Fig. 1 Photograph of mussel (a). Chemical structures of DOPA (b), dopamine (c) and PDA (d). Schematic drawings of the facile coating of CNTs with dopamine (e) and the fabrication process of superhydrophobic and superoleophilic PU–CNT–PDA–ODA sponge (f).

In this study, inspired by the remarkable adhesive ability of dopamine, we report a common and feasible approach to fabricate a superhydrophobic and superoleophilic polyurethane sponge reinforced by CNTs. The CNTs were first coated with a dopamine film, then the dopamine modified CNTs (CNT–PDA) were anchored on the skeleton of sponge through the self-polymerization of dopamine. Octadecylamine (ODA) was conjugated with a PDA film through a post chemical reaction afterward. The as-prepared sponge shows the outstanding properties of high absorption capacity, high mechanical strength, excellent elasticity and long-time superhydrophobic stability, which ensures that this promising sponge can be applied to handle oil spill accidents and oily wastewater.

Experimental

Materials

Polyurethane sponge (density: 0.03 g cm⁻³, average pore diameter: 200 μm) was supplied by Shenzhen Shiyuan Sponge Products Co., Ltd. Dopamine and tris(hydroxymethyl) aminomethane hydrochloride (Tris–HCl) were purchased from Suzhou Tianke Trade Co., Ltd. The CNTs (diameter: 20–40 nm) were purchased from Nanjing XF Nano Materials Tech Co., Ltd. ODA was provided by ShangHai Siyu Chemical Technology Co., Ltd. The anhydrous ethanol was provided by Huadong Reagent Factory of Shenyang in China. All the chemicals were used as received.

Sample preparation

The CNT–PDA was prepared as follows. Typically, 100 mg CNTs were added into freshly prepared dopamine solution with pH = 8.5. After ultrasonic dispersion for 20 min, the mixture was stirred for 24 h. Then, the CNT–PDA was filtered, washed with distilled water five times and dried at 50 °C.

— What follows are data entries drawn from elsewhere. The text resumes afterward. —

(** The first block length and the ranges; [bug] is the text of the internal error. *)
Definition write_blocks (bug : string) (wr : Z → result (list Z)) (largestAcked lowestAcked : Z)
    (ranges : list AckRange) (numRanges : Z) : result (list Z) :=
  match ranges with
  | [] => wr (largestAcked -u64 lowestAcked +u64 1)
  | r0 :: l =>
      if negb (largestAcked =? Last r0) then Err errInconsistentAckLargestAcked
      else if negb (lowestAcked =? First (List.last (r0 :: l) r0))
      then Err errInconsistentAckLowestAcked
      else
        bs ← wr (largestAcked -u64 First r0 +u64 1);
        '(rest, numRangesWritten) ← write_ack_ranges wr numRanges 1 r0 l;
        if negb (numRanges =? numRangesWritten) then Err (ErrorString bug)
        else Ok (bs ++ rest)
  end.

Definition AckFrame_Write (now : Z) (f : AckFrame) (version : Z) : result (list Z) :=
  let bo := GetByteOrder version in
  largest ← write_len bo (GetPacketNumberLength (ack_LargestAcked f)) (ack_LargestAcked f);
  let delayTime := now - ack_PacketReceivedTime f in
  let numRanges := if HasMissingRanges f then numWritableNackRanges f else 0 in
  if HasMissingRanges f && (numRanges >? 255) then Panic "AckFrame: Too many ACK ranges"
  else
    blocks ← write_blocks "BUG: Inconsistent number of ACK ranges written"
               (write_len bo (getMissingSequenceNumberDeltaLen f))
               (ack_LargestAcked f) (ack_LowestAcked f) (ack_AckRanges f) numRanges;
    Ok ([AckFrame_typeByte f]
        ++ (if negb (ack_PathID f =? InitialPathID) then [u8 (ack_PathID f)] else [])
        ++ largest
        ++ WriteUfloat16 bo (u64 (Z.quot delayTime Microsecond))
        ++ (if HasMissingRanges f then [u8 (numRanges - 1)] else [])
        ++ blocks ++ [0]).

A piece of PU sponge (15 mm × 10 mm × 10 mm) was first ultrasonically washed with distilled water and ethanol three times, and then etched in CrO₃/H₂SO₄ solution for 1 min.¹⁹ The as-treated sponge and CNT–PDA (0.5 g L⁻¹) were added into 20 mL dopamine solution (2 g L⁻¹, pH = 8.5) followed by stirring for 24 h. After being washed with distilled water and dried in an oven, the resulting PU–CNT–PDA sponge was reacted with ODA (4–12 mM) in ethanol solution (pH = 8.5). Finally, the as-prepared PU–CNT–PDA–ODA sponge was washed with ethanol and dried in oven at 50 °C. In addition, we also prepared a PU–PDA–ODA sponge without adding CNT–PDA for comparison.

Characterization

Contact angles were measured by a contact-angle meter (JGW-360A, Chengdeshi Shipeng Detection Equipment Co., Ltd) using a droplet of water or lubricating oil (5 μL) at room temperature. Average values of contact angle were obtained from five measurements per sponge. The morphology of the sponges was evaluated by SEM (Quanta 200, SuZhou Bondray Electronics Technology Co., Ltd). FT-IR data were acquired using a Tensor27 infrared spectrometer (Shenyang Wanfang Zhongtong Trade Co., Ltd). TGA data were obtained using a thermogravimetric analyzers (STA73000, Beijing SaiSiMeng Instruments Co., Ltd) at a heating rate of 10 °C min⁻¹ in an air atmosphere.

Results and discussion

Fabrication of superhydrophobic and superoleophilic PU sponge

The schematic drawings of the facile coating of CNTs with dopamine and the fabrication process of PU–CNT–PDA–ODA sponge are shown in Fig. 1e and f. CNTs were dispersed in an aqueous solution of dopamine to form a CNT–PDA composite with a large amount of phenolic hydroxy groups on their surface. The PU sponge was first etched in an oxidative CrO₃/H₂SO₄ solution, with the aim of increasing the roughness of the sponge's skeleton and to produce hydrophilic groups such as –OH and –COOH.²¹ These functional groups on both the surfaces of sponge and CNT–PDA make them easily an reactive interface. Then, dopamine was deposited on the surfaces of the sponge and CNT–PDA through oxidative self-polymerization, resulting in the transformation of the sponge wettability from originally being hydrophilic and oleophilic (Fig. 2a) to superhydrophilic and superoleophilic (Fig. 2b). After adding ODA, the sponge became superhydrophobic and superoleophilic (Fig. 2c), indicating that the amino of ODA has reacted with PDA via Michael addition or Schiff base reactions.²⁵ The WCA of the as-prepared sponge is 158° (Fig. 2d), and a drop of lubricating oil completely permeates through the surface with a contact angle of almost 0° (Fig. 2e).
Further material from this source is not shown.